Cross-Origin Request Blocked: The Same Origin Policy disallows reading
the remote resource. (Reason: CORS header 'Access-Control-Allow-Origin'
missing). Status code: 404.

The critical detail was hiding at the end: Status code: 404. The browser was reporting it as a CORS error because the 404 response lacked CORS headers, but the actual problem was that the Worker wasn’t serving traffic at all. A curl to the endpoint confirmed it: Cloudflare was returning error code 1042, which means the worker’s route is disabled.

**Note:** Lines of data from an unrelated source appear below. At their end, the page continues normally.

(** ** A command at its origin *)

Lemma oz_origin prep m w k g args rv w1 q :
  REPLICATION_MODE (srv w) = true -> prep (request w args) = Done rv w1 -> ozframe k (request w args) w1 ->
  ozc w1 k g -> args ++ rv_items rv = ozm_args k m -> ozm_wf m -> oz_effect (g (ozm_op m).1) (ozm_op m).2 = Some q ->
  exists w', call 0 (CRDT prep (ozm_effect m)) (request w args) = Done tt w' /\
    ozc w' k (<[(ozm_op m).1 := q]> g) /\ replies (cli w') = [R_ok] /\
    replicas (srv w') = (fun out => out ++ broadcast_msg (srv w) 0 (ozm_args k m)) <$> replicas (srv w).
Proof.
  intros Hm Hp Hf1 Hr1 Hargs Hwf Hq.
  set (w2 := mkWorld (srv w1) (mkClient args (Some (args ++ rv_items rv)) false false [R_ok])).
  destruct (ozm_effect_ozc w2 k g m q) as (w3 & Hw3 & Hr3 & Hf3).
  { by eapply ozc_srv, Hr1. } { cbn. by rewrite Hargs. } { done. } { done. }
  destruct (origin_sent prep (ozm_effect m) w args k rv w1 w3 Hm Hp Hf1 Hw3 Hf3)
    as (w4 & Hw4 & Hdb4 & Hc4 & _ & _ & Hrep4 & _ & Hsent). rewrite Hargs in *.
  exists w4. split_and!; [done| |done|done].
  destruct Hr3 as (f & z & Hr3 & Hg3). exists f, z. split; [|done]. by eapply rep_config, Hr3.
Qed.

Section Client.
Context (w : world) (k x : sds) (g : sds -> ozst) (Hr : ozc w k g) (Hm : REPLICATION_MODE (srv w) = true).

Abbreviation e := (g x).1.

(** [m] was applied to the elements [g'] and sent. *)
Definition oz_applied (proc : cmd unit) (args : list sds) (m : ozmsg) (q : ozst) : Prop :=
  exists w', call 0 proc (request w args) = Done tt w' /\ ozc w' k (<[x := q]> g) /\ replies (cli w') = [R_ok] /\
    replicas (srv w') = (fun out => out ++ broadcast_msg (srv w) 0 (ozm_args k m)) <$> replicas (srv w).

Definition oz_reply (proc : cmd unit) (args : list sds) (r : reply) : Prop :=
  call 0 proc (request w args) = Done tt (mkWorld (srv w) (mkClient args None false false [r])).

Definition oz_kept (proc : cmd unit) (args : list sds) (r : reply) : Prop :=
  exists w', call 0 proc (request w args) = Done tt w' /\ ozc w' k g /\
    cli w' = mkClient args None false false [r] /\ replicas (srv w') = replicas (srv w).

Ltac read_args args :=
  step_with (arg_done (request w args) 1 k eq_refl); step_with (arg_done (request w args) 2 x eq_refl).
Ltac read_score args s Hs :=
  step_with (check_ozset w k g Hr args 4 eq_refl ltac:(cbn; lia)); step_with (arg_done (request w args) 3 s eq_refl);
  lazymatch type of Hs with
  | _ = Some _ => step_with (read_score_done _ _ _ Hs); read_args args
  | _ => unfold getDoubleFromObjectOrReply; by rewrite Hs
  end.

(** An increment or a removal names the additions the replica has. *)
Lemma oz_present prep eff m args q :
  eff = ozm_effect m -> (ozm_op m).1 = x -> args ++ (lcToSds <$> tags e) = ozm_args k m -> ozm_wf m ->
  prep (request w args) = oz_present_prepare k x (request w args) ->
  oz_effect (g x) (ozm_op m).2 = Some q ->
  if LOOKUP e then oz_applied (CRDT prep eff) args m q else oz_reply (CRDT prep eff) args R_ele_nexist.
Proof.
  intros -> Hx Hargs Hwf Hp Hq. unfold oz_reply, oz_applied, oz_present_prepare in *.
  destruct (oze_lookup w k x g Hr args) as [[Hget Hread]|[Hget Hno]];
    [rewrite (bind_done _ _ _ _ _ Hget), (bind_done _ _ _ _ _ Hread) in Hp; destruct (LOOKUP e) eqn:He|rewrite Hno].
  - rewrite <- Hx in *. eapply oz_origin; [done|exact Hp|reflexivity|by eapply ozc_srv, Hr| |done|done].
    by rewrite add_tags_items.
  - by apply call_refused.
  - rewrite (bind_done _ _ _ _ _ Hget) in Hp. by apply call_refused.
Qed.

The permanent fix was adding a cloudflare_workers_script_subdomain Terraform resource with enabled = true. Now every deployment keeps the route active automatically, no more manual toggling in the dashboard.

The Result

It works! Selecting “Cloud (Llama 3.1 8B)” from the dropdown sends the question to the Cloudflare Worker, which returns a coherent, contextual answer. Compared to distilgpt2’s “What is an Maze? Question: What does an Maz?”, the cloud mode produces actual sentences that reference actual content from my blog posts.

The toggle UI lets visitors choose their experience: in-browser for the privacy-conscious (or the curious), cloud for anyone who wants a real answer. Both modes use the same chunking strategy and the same embedding pipeline, just different models at each stage.